An advertisement for Zoho, a software-as-a-service company, at the Van Ness subway station in San Francisco on June 30, 2023.

Stephen Council/SFGATE

According to Denis Pakhaliuk, president of San Francisco-based branding agency Ramotion, venture capitalism is also leading founders to naming conventions with proven fundraising potential.

“It’s really easy to come up with a trending name that’s really easy for the investor to recognize,” Pakhaliuk said in an interview, adding that trends are especially useful when a company is still developing its first products. “You can just call it ‘Whatever Dot AI’.”

Indeed, in the months following OpenAI’s viral success with ChatGPT, there was a torrent of imitators. “AI” ends the name of at least 15 of the 130+ startups announced in the latest class at prominent San Francisco tech incubator Y Combinator. Now the “-AI” trend may have taken its course: Elon Musk’s newly announced artificial intelligence startup with his team of all-star researchers will trade as xAI. Pakhaliuk reckons that the most successful artificial intelligence companies will begin to abandon these identifying letters to escape the saturated naming convention.

There is precedent for Pakhaliuk’s conjecture. A decade ago, the startup name of choice almost always ended in “-ify” and “-ly,” popularized by Spotify, Shopify, and Bit.ly. When Chinese tech giant Bytedance debuted Musical.ly, it was an oddity, a legacy of Vine at best. But when the company merged with TikTok, it decided to keep the unconventional name for its American product. Meanwhile, TikTok is as common a noun as Band-Aid.

Hansberger said that when her firm helps name a new company, she will work out hundreds of options over a six-week process. It begins with a “name letter,” which includes descriptions of how the name is intended to evoke emotion, words to avoid, the names of competitors, and criteria for safeguarding against linguistic or cultural “disasters.”

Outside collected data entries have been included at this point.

Lemma classify_spec mbufs device batch_size c0 n : 0 <= n < batch_size ->
  let c := classify_batch mbufs device batch_size c0 in
  let r := parsed mbufs c0 n in
  parse_res c n = r.1 /\ packet c n = r.2 /\
  (pkt_class c n, pkt_set_id c n, has_pkt_set_state c n) = nf_pkt_dispatcher r.2 device /\
  class_dst_devices c n = device.
Proof.
  intros Hn c r. subst c. unfold classify_batch.
  match goal with |- context [loop_range 0 _ ?body c0] => set (f := body) end.
  pose proof (loop_range_spec (fun k c => forall j, 0 <= j -> if decide (j < k) then
    let r := parsed mbufs c0 j in parse_res c j = r.1 /\ packet c j = r.2 /\
    (pkt_class c j, pkt_set_id c j, has_pkt_set_state c j) = nf_pkt_dispatcher r.2 device /\
    class_dst_devices c j = device else packet c j = packet c0 j) f batch_size c0 ltac:(lia)) as Hl.
  cbv beta in Hl. pose proof (fun A1 A2 => Hl A1 A2 n ltac:(lia)) as Hn'. rewrite decide_True in Hn' by lia. apply Hn'.
  - intros j Hj. by rewrite decide_False by lia.
  - intros k c Hk IH j Hj. unfold f. pose proof (IH k ltac:(lia)) as Hck. rewrite decide_False in Hck by lia.
    rewrite Hck. unfold parsed in *. specialize (IH j Hj).
    destruct (mbufs k) as [buffer len] eqn:Em.
    destruct (nf_pkt_parser buffer (u32 len) (set_len (u16 len) (packet c0 k))) as [res p] eqn:Ep.
    destruct (nf_pkt_dispatcher p device) as [[class id] has] eqn:Ed. cbn.
    rewrite !fn_insert_dec. destruct (decide (k = j)) as [<-|Hne].
    + rewrite decide_True by lia. rewrite Em. cbn [fst snd]. rewrite Ep. cbn [fst snd]. by rewrite Ed.
    + destruct (decide (j < k)); [rewrite decide_True by lia|rewrite decide_False by lia]; done.
Qed.
End classify.

(** ** What is kept *)

Section kept.
Context {B P K S W T : Type} `{RluRuntime W T} `{NfHandlers B P K S T} `{Countable K}.
Context (keys_eq : K -> K -> bool) (khash : K -> Z) (N MAX : Z).
Variables (pkt_handlers : Z -> pkt_handler_t P K S T) (core partition device now : Z).
Variables (TI : T -> Prop) (J : K -> S -> Prop) (D : Z -> Z -> Prop).
Hypotheses (Heq : forall k k', keys_eq k k' = true <-> k = k') (HN : 0 < N <= MAX) (Hpart : 0 <= partition < N).
Context (abs : Z -> list (session K S)).

(** The packet sets after packets were processed: those that there were are
    still there, with the same indexes. *)
Record kept (g : pkt_set_manager K S) (ss : list (session K S)) : Prop := {
  kp_rep : pkt_rep khash N MAX g (<[partition := ss]> abs);
  kp_related : has_related_pkt_sets g = false;
  kp_before s : s ∈ abs partition -> exists s', s' ∈ ss /\ s_index s' = s_index s /\ s_id s' = s_id s;
  kp_states s : s ∈ ss -> J (s_id s) (s_state s)
}.

Lemma table_kept g ss names : table khash N MAX partition abs J g ss names ->
  names_of (abs partition) ⊆ names -> kept g ss.
Proof.
  intros [Hr Hrel Hn Hs] Hsub. split; [done|done| |done]. intros s Hin.
  assert ((s_index s, s_id s) ∈ names_of ss) as (s' & [= E1 E2] & Hs')%list_elem_of_fmap.
  { rewrite <- Hn. apply Hsub, list_elem_of_fmap. by exists s. }
  by exists s'.
Qed.

Lemma table_before g : pkt_rep khash N MAX g abs -> has_related_pkt_sets g = false ->
  (forall s, s ∈ abs partition -> J (s_id s) (s_state s)) ->
  table khash N MAX partition abs J g (abs partition) (names_of (abs partition)).
Proof. intros Hr Hrel Hs. split; [|done..]. eapply pkt_rep_ext; [|exact Hr]. intros d. clear. fcases; done. Qed.
(** [ok n]: whether the memory of the n-th structure can be had; the outer
    [option] is the fuel of the allocator's loop. *)
Definition alloc_state (cfg : nf_config) (ok : Z -> bool) (fuel : nat) (map_alloc : Z -> nfos_map_entry rte_ether_addr)
    (mac_alloc mac_uninit : Z -> rte_ether_addr) (val_alloc val_uninit : Z -> mac_entry)
    (cell_alloc : Z -> nfos_dchain_exp_cell)
    (usec_to_tsc : Z -> Z) (lcores : Z) : option init_result :=
  let flags := NfFlags false false false in
  match nfos_map_allocate_t (ok 0) (ok 1) map_alloc 6 (dyn_capacity cfg) with
  | None => Some InitCrash
  | Some map =>
      match nfos_vector_allocate_t (ok 2) (ok 3) mac_alloc mac_uninit 6 (dyn_capacity cfg)
              ether_addr_allocate with
      | None => Some InitCrash
      | Some macs =>
          match nfos_vector_allocate_t (ok 4) (ok 5) val_alloc val_uninit 16 (dyn_capacity cfg)
                  dev_allocate with
          | None => Some InitCrash
          | Some vals =>
              match nfos_dchain_exp_allocate_t (ok 6) (ok 7) fuel cell_alloc usec_to_tsc lcores
                      (dyn_capacity cfg) (expiration_time cfg) with
              | None => None
              | Some None => Some InitNull
              | Some (Some heap) => Some (InitState flags (BridgeMasters map macs vals heap cfg))
              end
          end
      end
  end.

Definition nf_init : (Z -> bool) -> nat -> (Z -> nfos_map_entry rte_ether_addr) -> (Z -> rte_ether_addr) ->
    (Z -> rte_ether_addr) -> (Z -> mac_entry) -> (Z -> mac_entry) -> (Z -> nfos_dchain_exp_cell) ->
    (Z -> Z) -> Z -> option init_result :=
  alloc_state (BridgeConfig EXPIRATION_TIME MAC_TABLE_SIZE).

(** The structures as the handlers use them: [mm], [mk], [mv], [mc] are their
    arrays, [crc] the CRC32 instruction. *)
Definition bridge_state {T} (m : bridge_masters) (mm : RluMem T (nfos_map_entry rte_ether_addr))
    (mk : RluMem T rte_ether_addr) (mv : RluMem T mac_entry) (mc : RluMem T nfos_dchain_exp_cell)
    (crc : Z -> Z -> Z) : nf_state T := {|
  dyn_heap := {| cells := mc; num_free_lists := em_num_free_lists (bm_heap m);
                 validity_duration := em_validity_duration (bm_heap m) |};
  dyn_map := {| map_entries := mm; map_key_size := mm_key_size (bm_map m);
                map_capacity := mm_capacity (bm_map m); map_keys_eq := ether_addr_eq;
                map_khash := ether_addr_hash crc |};
  dyn_vals := {| elems := mv; elem_size := m_elem_size (bm_vals m); capacity := m_capacity (bm_vals m) |};
  dyn_macs := {| elems := mk; elem_size := m_elem_size (bm_macs m); capacity := m_capacity (bm_macs m) |};
  cfg := bm_cfg m
|}.
(** ** Properties *)

(** C14: a round of a data-plane core: when the NF keeps its contract, sends
    to existing devices (or floods, with two devices) and its critical
    sections, that of its expiry handler included, fail finitely often, the
    round returns; expiry, if the NF asks for it, removes the core's packet
    sets that are out of date, after the NF's handler has committed for each;
    the round changes the table of packet sets of this core only, and every
    buffer that was received is freed or transmitted, exactly once and never
    to the device it came from. *)
Theorem main_round_spec {D Mb B P K S W T} `{Dpdk D Mb B, !DpdkLaws D Mb B, RluRuntime W T}
    `{NfHandlers B P K S T, Countable K} (keys_eq : K -> K -> bool) (khash : K -> Z) (N MAX : Z)
    (mutable do_expiration : bool) (pkt_handlers : Z -> pkt_handler_t P K S T)
    (nf_expired : M (S * T) unit) (fuel : nat) (retries : W -> nat) (uninit lcore now devs dev : Z)
    (uninit_mbufs : Z -> Z -> Mb) (d : D) (l : core_mem P K S) (w : W) (abs : Z -> list (session K S))
    (Heq : forall k k', keys_eq k k' = true <-> k = k') (HN : 0 < N <= MAX)
    (Hpart : 0 <= lcore < N) (Hfuel : 2 * MAX <= Z.of_nat fuel) (Hdev : 0 <= dev < devs /\ devs <= FLOOD_PORT)
    (Hnf : nf_contract N mutable pkt_handlers lcore lcore)
    (Hw : forall w, (retries w < fuel)%nat) (Hretry : nf_retries pkt_handlers retries dev)
    (Hexpiry : expiry_retries nf_expired retries)
    (Hsend : nf_sends pkt_handlers dev (fun dst => 0 <= dst < devs \/ dst = FLOOD_PORT /\ devs = 2))
    (Hnow : 0 <= now < 2 ^ 63) (Hv : 0 <= pkt_set_validity_duration (nf_manager (nf l)) < 2 ^ 63)
    (Hrel : has_related_pkt_sets (nf_manager (nf l)) = false) (Hr : pkt_rep khash N MAX (nf_manager (nf l)) abs) :
  exists kept g w1 received out q d' l' w',
    expire_round keys_eq khash N MAX do_expiration nf_expired fuel lcore now (nf_manager (nf l)) w = Some (g, w1) /\
    unexpired do_expiration nf_expired now (pkt_set_validity_duration (nf_manager (nf l))) (abs lcore) w kept w1 /\
    pkt_rep khash N MAX g (<[lcore := kept]> abs) /\
    main_round keys_eq khash N MAX mutable do_expiration pkt_handlers nf_expired fuel uninit lcore now
      devs dev uninit_mbufs d l w = Some ((received, (out, q)), (d', (l', w'))) /\
    received = fst (rte_eth_rx_burst dev lcore VIGOR_BATCH_SIZE d) /\
    out.*2 ++ freed q ≡ₚ received /\
    (forall j m, (j, m) ∈ out -> 0 <= j < devs /\ j <> dev) /\
    exists sessions, pkt_rep khash N MAX (nf_manager (nf l')) (<[lcore := sessions]> abs).
Proof.
  destruct (expire_round_ok keys_eq khash N MAX do_expiration nf_expired fuel retries lcore now Heq HN Hpart Hfuel Hw
    (nf_manager (nf l)) w abs Hexpiry Hnow Hv Hr) as (kept & g & w1 & Hexp & Hun & Hr1 & Hrel1). rewrite Hrel in Hrel1.
  unfold main_round. rewrite Hexp. pose proof (rx_port dev lcore VIGOR_BATCH_SIZE d) as Hrx.
  destruct (rte_eth_rx_burst dev lcore VIGOR_BATCH_SIZE d) as [received d1]. cbn in Hrx.
  destruct (process_burst_ok keys_eq khash N MAX mutable pkt_handlers fuel retries uninit lcore now devs
    dev Heq HN Hpart Hfuel Hdev Hnf Hw Hretry received (SendQueues uninit_mbufs (fun _ => 0) []) [] (Core (set_manager g (nf l)) (pkt_set_state_log l))
    w1 abs Hsend Hrx) as (q & l1 & w2 & -> & [_ [ss Hr2]] & Hq);
    [by split; [|exists kept]|apply (accounted_init devs dev uninit_mbufs)|].
  destruct (tx_all _ lcore 0 q d1) as [out [q1 d2]] eqn:Et.
  apply (round_conserves devs dev ltac:(lia) lcore q _ d1 _ _ _ Hq) in Et as [Hp Hj].
  exists kept, g, w1, received, out, q1, d2, l1, w2. do 5 (split; [done|]). split; [|by split; [|exists ss]].
  by rewrite Hp, app_nil_r, <- Permutation_rev.
Qed.

(** ** A witness: two devices, the second of which takes one packet of a burst *)

#[local] Existing Instances ex_runtime ex_nf.

#[local] Instance ex_dpdk : Dpdk (list Z) Z Z :=
  {| rte_eth_rx_burst := fun dev _ n d =>
       if dev =? 0 then (take (Z.to_nat n) d, drop (Z.to_nat n) d) else ([], d);
     rte_eth_tx_burst := fun _ _ ms d => (Z.min 1 (Z.of_nat (length ms)), d);
     rte_pktmbuf_mtod := fun m => m;
     data_len := fun _ => 60;
     port := fun _ => 0 |}.
#[local] Instance ex_dpdk_laws : DpdkLaws (list Z) Z Z.
Proof.
  split.
  - intros dev q n d m. cbn. destruct (Z.eqb_spec dev 0) as [->|]; [done|]. by intros ?%not_elem_of_nil.
  - intros. cbn. lia.
Qed.

Definition ex_manager : pkt_set_manager Z Z :=
  match init_pkt_set_manager 2 4 4 true true true ex_pkt_memory (fun _ => LogEntry false 0 0) 5 false with
  | Some (Some g) => g
  | _ => ex_pkt0
  end.

Lemma ex_manager_ok : pkt_rep (fun k => k) 2 4 ex_manager (fun _ => []) /\
  has_related_pkt_sets ex_manager = false.
Proof.
  destruct (init_spec (fun k : Z => k) 2 4 ltac:(lia) 4 ex_pkt_memory (fun _ => LogEntry false 0 0)
    5 false) as (g & E & Hr & Hrel & _); [lia..|]. unfold ex_manager. by rewrite E.
Qed.

(** A packet set of core 0 that was last used at time 1. *)
Definition ex_old : pkt_set_manager Z Z :=
  match add_pkt_set_commit (fun k => k) 2 4 8 9 0 10 0 1 (set_log 0 (LogEntry true 110 15) ex_manager) with
  | Some g => g
  | None => ex_manager
  end.

Lemma ex_old_ok : exists i, pkt_rep (fun k => k) 2 4 ex_old (<[0 := [Session i 10 110 15 1]]> (fun _ => [])) /\
  has_related_pkt_sets ex_old = false.
Proof.
  destruct ex_manager_ok as [Hr Hrel]. set (g := set_log 0 (LogEntry true 110 15) ex_manager).
  destruct (commit_spec Z.eqb (fun k => k) 2 4 ltac:(intros; apply Z.eqb_eq) ltac:(lia) g (fun _ => []) 0 10 110 15 1 0 9 8)
    as (g' & i & E & _ & Hrel' & Hr'); [by apply pkt_rep_log|lia|lia|done|by vm_compute|..].
  - by intros s ?%not_elem_of_nil.
  - intros Hc. change (has_related_pkt_sets ex_manager = true) in Hc. congruence.
  - exists i. unfold ex_old. fold g. rewrite E. split; [done|]. by rewrite Hrel'.
Qed.

Lemma ex_expiry_retries : expiry_retries (S := Z) (T := Z) (fun s => (Some tt, s)) ex_retries.
Proof.
  intros st w st1 w1 Ha. inversion Ha as [t w2 l2 t2 El Eb|t w2 b l2 t2 w3 El Eb Eu|]; subst; [done|].
  cbn in El, Eb, Eu. injection El as <- <-. injection Eb as _ <- <-. injection Eu as Eu <-. unfold ex_retries. cbn.
  rewrite Z.add_1_r, Z.odd_succ, <- Z.negb_odd, Eu. cbn. lia.
Qed.

Lemma ex_enough w : (ex_retries w < 8)%nat.
Proof. unfold ex_retries. destruct (Z.odd w); lia. Qed.

Lemma ex_sends : nf_sends ex_count 0 (fun dst => 0 <= dst < 2 \/ dst = FLOOD_PORT /\ 2 = 2).
Proof. intros h [(class & i0 & k & ->)|(k & ->)] m t r m' t' [= <- <- <-] _; left; cbn; lia. Qed.

Lemma ex_old_validity : 0 <= pkt_set_validity_duration (nf_manager (nf (ex_core ex_old))) < 2 ^ 63.
Proof. by vm_compute. Qed.

Abbreviation ex_round :=
  (main_round Z.eqb (fun k => k) 2 4 true true ex_count (fun s => (Some tt, s)) 8 0 0 9 2 0
     (fun _ _ => 0) [0; 12; 12; 13] (ex_core ex_old) 4).

(** Expiry removes the old packet set, after a run of the NF's handler that
    fails; then come an unsupported packet, two packets of a new packet set
    and one of another. *)
Lemma main_round_spec_witness :
  fst <$> get_pkt_set_state Z.eqb (fun k => k) 2 4 8 10 0 9 ex_old = Some (Some 0) /\
  option_map (fun r => fst <$> get_pkt_set_state Z.eqb (fun k => k) 2 4 8 10 0 9 r.1)
    (expire_round Z.eqb (fun k => k) 2 4 true (fun s => (Some tt, s)) 8 0 9 ex_old 4) = Some (Some None) /\
  option_map (fun r => (fst (snd (fst r)), freed (snd (snd (fst r))))) ex_round = Some ([(1, 12)], [0; 12; 13]) /\
  exists i, let abs := <[0 := [Session i 10 110 15 1]]> (fun _ => []) in
  exists kept g w1 received out q d' l' w',
    expire_round Z.eqb (fun k => k) 2 4 true (fun s => (Some tt, s)) 8 0 9 (nf_manager (nf (ex_core ex_old))) 4 = Some (g, w1) /\
    unexpired true (fun s => (Some tt, s)) 9 (pkt_set_validity_duration (nf_manager (nf (ex_core ex_old)))) (abs 0) 4 kept w1 /\
    pkt_rep (fun k => k) 2 4 g (<[0 := kept]> abs) /\
    ex_round = Some ((received, (out, q)), (d', (l', w'))) /\
    received = fst (rte_eth_rx_burst 0 0 VIGOR_BATCH_SIZE [0; 12; 12; 13]) /\
    out.*2 ++ freed q ≡ₚ received /\
    (forall j m, (j, m) ∈ out -> 0 <= j < 2 /\ j <> 0) /\
    exists sessions, pkt_rep (fun k => k) 2 4 (nf_manager (nf l')) (<[0 := sessions]> abs).
Proof.
  do 3 (split; [vm_compute; reflexivity|]). destruct ex_old_ok as (i & Hr & Hrel). exists i. intros abs.
  exact (main_round_spec Z.eqb (fun k => k) 2 4 true true ex_count (fun s => (Some tt, s)) 8 ex_retries
    0 0 9 2 0 (fun _ _ => 0) [0; 12; 12; 13] (ex_core ex_old) 4 abs
    ltac:(intros; apply Z.eqb_eq) ltac:(lia) ltac:(lia) ltac:(lia) ltac:(unfold FLOOD_PORT; lia)
    ex_nf_contract ex_enough (ex_retry 0) ex_expiry_retries ex_sends ltac:(lia) ex_old_validity Hrel Hr).
Defined.
(* ===== verification/Mtrie.v ===== *)
(** * The IPv4 forwarding table of the NFs: a 16-8-8 multi-bit trie

    src/nf/common/mtrie.h, mtrie.c and fib_table.h.  A leaf is a word whose
    last bit says whether it is terminal (the rest: an index of the
    load-balance pool) or not (the rest: the index of a ply of 256 leaves);
    next to each leaf is the length of the prefix it stands for.  Routes are
    added while the NF starts, in place, to the master copies of the plies. *)

From S2P Require Import Prelude.
Open Scope Z_scope.

Definition PLY_16_SIZE : Z := 2 ^ 16.
Definition PLY_8_SIZE : Z := 2 ^ 8.

Record ip4_fib_mtrie_16_ply_t := Ply16 {
  leaves16 : Z -> Z;
  dst_address_bits_of_leaves16 : Z -> Z
}.

Record ip4_fib_mtrie_8_ply_t := Ply8 {
  leaves : Z -> Z;
  dst_address_bits_of_leaves : Z -> Z;
  n_non_empty_leafs : Z;
  dst_address_bits_base : Z
}.

Record ip4_fib_mtrie_set_unset_leaf_args_t := Args {
  dst_address : Z;
  dst_address_length : Z;
  adj_index : Z
}.

(** The pool (its elements' master copies) and the next free ply. *)
Record ply_pool := Pool {
  ip4_ply_pool : Z -> ip4_fib_mtrie_8_ply_t;
  ip4_ply_pool_index : Z
}.

Implicit Types (m : ip4_fib_mtrie_16_ply_t) (p y : ip4_fib_mtrie_8_ply_t) (s : ply_pool)
  (a : ip4_fib_mtrie_set_unset_leaf_args_t).

(** ** Leaves *)

(** The callers of get_next_ply_index have tested what it asserts. *)
Definition ip4_fib_mtrie_leaf_is_terminal (n : Z) : bool := Z.testbit n 0.
Definition ip4_fib_mtrie_leaf_get_next_ply_index (n : Z) : Z := Z.shiftr n 1.
Definition ip4_fib_mtrie_leaf_set_next_ply_index (i : Z) : option Z :=
  let l := u32 (0 + 2 * i) in
  if ip4_fib_mtrie_leaf_get_next_ply_index l =? i then Some l else None.
Definition ip4_fib_mtrie_leaf_set_adj_index (adj_index : Z) : Z := u32 (1 + 2 * adj_index).
Definition ip4_fib_mtrie_leaf_is_non_empty p (dst_byte : Z) : Z :=
  if dst_address_bits_of_leaves p dst_byte >? dst_address_bits_base p then 1 else 0.

(** ** Lookup *)

Definition ip4_fib_mtrie_lookup_step_one m (dst_address : Z) : Z :=
  leaves16 m (Z.land (Z.shiftr dst_address 16) 65535).

(** [pool]: the plies as the critical section sees them. *)
Definition ip4_fib_mtrie_lookup_step (pool : Z -> ip4_fib_mtrie_8_ply_t) (current_leaf dst_address
    dst_address_byte_index : Z) : Z :=
  if negb (ip4_fib_mtrie_leaf_is_terminal current_leaf) then
    leaves (pool (Z.shiftr current_leaf 1))
      (Z.land (Z.shiftr dst_address (24 - 8 * dst_address_byte_index)) 255)
  else current_leaf.

(** The three steps of an NF's lookup, and the index they lead to. *)
Definition mtrie_lookup m (pool : Z -> ip4_fib_mtrie_8_ply_t) (dst_address : Z) : Z :=
  let leaf0 := ip4_fib_mtrie_lookup_step_one m dst_address in
  let leaf0 := ip4_fib_mtrie_lookup_step pool leaf0 dst_address 2 in
  let leaf0 := ip4_fib_mtrie_lookup_step pool leaf0 dst_address 3 in
  Z.shiftr leaf0 1.

(** ** Plies *)

Definition ip4_mtrie_init m : ip4_fib_mtrie_16_ply_t :=
  loop_range 0 (Z.to_nat PLY_16_SIZE)
    (fun i m => Ply16 (<[i := 1]> (leaves16 m)) (dst_address_bits_of_leaves16 m))
    (Ply16 (leaves16 m) (fun _ => 0)).

(** PLY_INIT_LEAVES: four leaves per iteration. *)
Definition ply_init_leaves (init : Z) (leaves : Z -> Z) : Z -> Z :=
  loop_range 0 (Z.to_nat (PLY_8_SIZE / 4))
    (fun k leaves => <[4 * k + 3 := init]> (<[4 * k + 2 := init]> (<[4 * k + 1 := init]> (<[4 * k := init]> leaves))))
    leaves.

Definition ply_8_init (init prefix_len ply_base_len : Z) p : ip4_fib_mtrie_8_ply_t :=
  Ply8 (ply_init_leaves init (leaves p)) (fun _ => u8 prefix_len)
    (if prefix_len >? ply_base_len then PLY_8_SIZE else 0) (i32 ply_base_len).

(** Writing a leaf and its length. *)
Definition set_slot (i leaf bits : Z) p : ip4_fib_mtrie_8_ply_t :=
  Ply8 (<[i := leaf]> (leaves p)) (<[i := u8 bits]> (dst_address_bits_of_leaves p))
    (n_non_empty_leafs p) (dst_address_bits_base p).
Definition add_non_empty (d : Z) p : ip4_fib_mtrie_8_ply_t :=
  Ply8 (leaves p) (dst_address_bits_of_leaves p) (i32 (n_non_empty_leafs p + d)) (dst_address_bits_base p).

(** [s->n_non_empty_leafs -= ..; write; s->n_non_empty_leafs += ..] *)
Definition replace_slot (i leaf bits : Z) p : ip4_fib_mtrie_8_ply_t :=
  let p := add_non_empty (- ip4_fib_mtrie_leaf_is_non_empty p i) p in
  let p := set_slot i leaf bits p in
  add_non_empty (ip4_fib_mtrie_leaf_is_non_empty p i) p.

Definition on_ply (n : Z) (f : ip4_fib_mtrie_8_ply_t -> ip4_fib_mtrie_8_ply_t) s : ply_pool :=
  Pool (<[n := f (ip4_ply_pool s n)]> (ip4_ply_pool s)) (ip4_ply_pool_index s).

(** for (k = i; k < i + n; k++) with a body that can fail. *)
Fixpoint loop_opt {S} (i : Z) (n : nat) (body : Z -> S -> option S) (s : S) : option S :=
  match n with
  | O => Some s
  | Datatypes.S n' => match body i s with Some s => loop_opt (i + 1) n' body s | None => None end
  end.

(** ** Adding a route: [None] where an assertion fails or an index is out of
    the arrays. *)

Section add.
Variable capacity : Z.

Definition mtrie_vector_get s : option (Z * ply_pool) :=
  if ip4_ply_pool_index s <? capacity then
    Some (ip4_ply_pool_index s, Pool (ip4_ply_pool s) (u32 (ip4_ply_pool_index s + 1)))
  else None.

Definition ply_create (init_leaf leaf_prefix_len ply_base_len : Z) s : option (Z * ply_pool) :=
  match mtrie_vector_get s with
  | None => None
  | Some (index, s) =>
      match ip4_fib_mtrie_leaf_set_next_ply_index index with
      | None => None
      | Some l => Some (l, on_ply index (ply_8_init init_leaf leaf_prefix_len ply_base_len) s)
      end
  end.

(** [ply]: the ply's index. *)
Fixpoint set_ply_with_more_specific_leaf (fuel : nat) (ply new_leaf new_leaf_dst_address_bits : Z) s
    : option ply_pool :=
  match fuel with
  | O => None
  | Datatypes.S fuel =>
      if ip4_fib_mtrie_leaf_is_terminal new_leaf then
        loop_opt 0 (Z.to_nat PLY_8_SIZE) (fun i s =>
          let p := ip4_ply_pool s ply in
          let old_leaf := leaves p i in
          if negb (ip4_fib_mtrie_leaf_is_terminal old_leaf) then
            set_ply_with_more_specific_leaf fuel (ip4_fib_mtrie_leaf_get_next_ply_index old_leaf)
              new_leaf new_leaf_dst_address_bits s
          else if new_leaf_dst_address_bits >=? dst_address_bits_of_leaves p i then
            Some (on_ply ply (fun p =>
              let p := set_slot i new_leaf new_leaf_dst_address_bits p in
              add_non_empty (ip4_fib_mtrie_leaf_is_non_empty p i) p) s)
          else Some s) s
      else None
  end.

Fixpoint set_leaf (fuel : nat) a (old_ply_index dst_address_byte_index : Z) s : option ply_pool :=
  match fuel with
  | O => None
  | Datatypes.S fuel =>
      if (dst_address_length a <=? 32) && (dst_address_byte_index <? 32 / 8) then
        let n_dst_bits_next_plies :=
          i32 (u32 (dst_address_length a - 8 * (dst_address_byte_index + 1))) in
        let dst_byte := Z.land (Z.shiftr (dst_address a) (24 - 8 * dst_address_byte_index)) 255 in
        if n_dst_bits_next_plies <=? 0 then
          let n_dst_bits_this_ply :=
            if 8 <? - n_dst_bits_next_plies then 8 else - n_dst_bits_next_plies in
          loop_opt dst_byte (Z.to_nat (Z.shiftl 1 n_dst_bits_this_ply)) (fun i s =>
            if i <? PLY_8_SIZE then
              let p := ip4_ply_pool s old_ply_index in
              let old_leaf := leaves p i in
              let old_leaf_is_terminal := ip4_fib_mtrie_leaf_is_terminal old_leaf in
              if dst_address_length a >=? dst_address_bits_of_leaves p i then
                let new_leaf := ip4_fib_mtrie_leaf_set_adj_index (adj_index a) in
                if old_leaf_is_terminal then
                  Some (on_ply old_ply_index (replace_slot i new_leaf (dst_address_length a)) s)
                else
                  set_ply_with_more_specific_leaf fuel (ip4_fib_mtrie_leaf_get_next_ply_index old_leaf)
                    new_leaf (dst_address_length a) s
              else if negb old_leaf_is_terminal then
                set_leaf fuel a (ip4_fib_mtrie_leaf_get_next_ply_index old_leaf)
                  (dst_address_byte_index + 1) s
              else Some s
            else None) s
        else
          let ply_base_len := u8 (8 * (dst_address_byte_index + 1)) in
          let p := ip4_ply_pool s old_ply_index in
          let old_leaf := leaves p dst_byte in
          if ip4_fib_mtrie_leaf_is_terminal old_leaf then
            let s := on_ply old_ply_index
                       (add_non_empty (- ip4_fib_mtrie_leaf_is_non_empty p dst_byte)) s in
            match ply_create old_leaf (dst_address_bits_of_leaves p dst_byte) ply_base_len s with
            | None => None
            | Some (new_leaf, s) =>
                let s := on_ply old_ply_index (fun p =>
                  let p := set_slot dst_byte new_leaf ply_base_len p in
                  add_non_empty (ip4_fib_mtrie_leaf_is_non_empty p dst_byte) p) s in
                if 0 <=? n_non_empty_leafs (ip4_ply_pool s old_ply_index) then
                  set_leaf fuel a (ip4_fib_mtrie_leaf_get_next_ply_index new_leaf)
                    (dst_address_byte_index + 1) s
                else None
            end
          else
            set_leaf fuel a (ip4_fib_mtrie_leaf_get_next_ply_index old_leaf)
              (dst_address_byte_index + 1) s
      else None
  end.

But in this industry, the quirkiest names have respectable track records, and sometimes linguistic disasters are warranted.

Sure, data security startup Snowflake’s US Highway 101 ad might make motorists think politically thin-skinned, but the company just made nearly $2 billion in 12 months. And “Git” is an iconic Harry Potter roast, but that hasn’t stopped San Francisco-based GitLab and GitHub from becoming — by name alone — two of the most successful startups of the last decade.

The Prophecy billboard overlooks US 101 and the Alemany Farmers Market on the outskirts of the Bernal Heights neighborhood in San Francisco on July 15, 2023.

Prophecy billboard shows a view of US 101 and the Alemany Farmers Market on the edge of the Bernal Heights neighborhood in San Francisco, July 15, 2023.

Stephen Council/SFGATE

Palo Alto-based data analytics startup Prophecy, whose advertising dominates the German market, isn’t faring too bad either, according to Crunchbase, with over $30 million in venture funding since 2021. The ad, blue and nondescript, is as vague as the name of their manufacturer.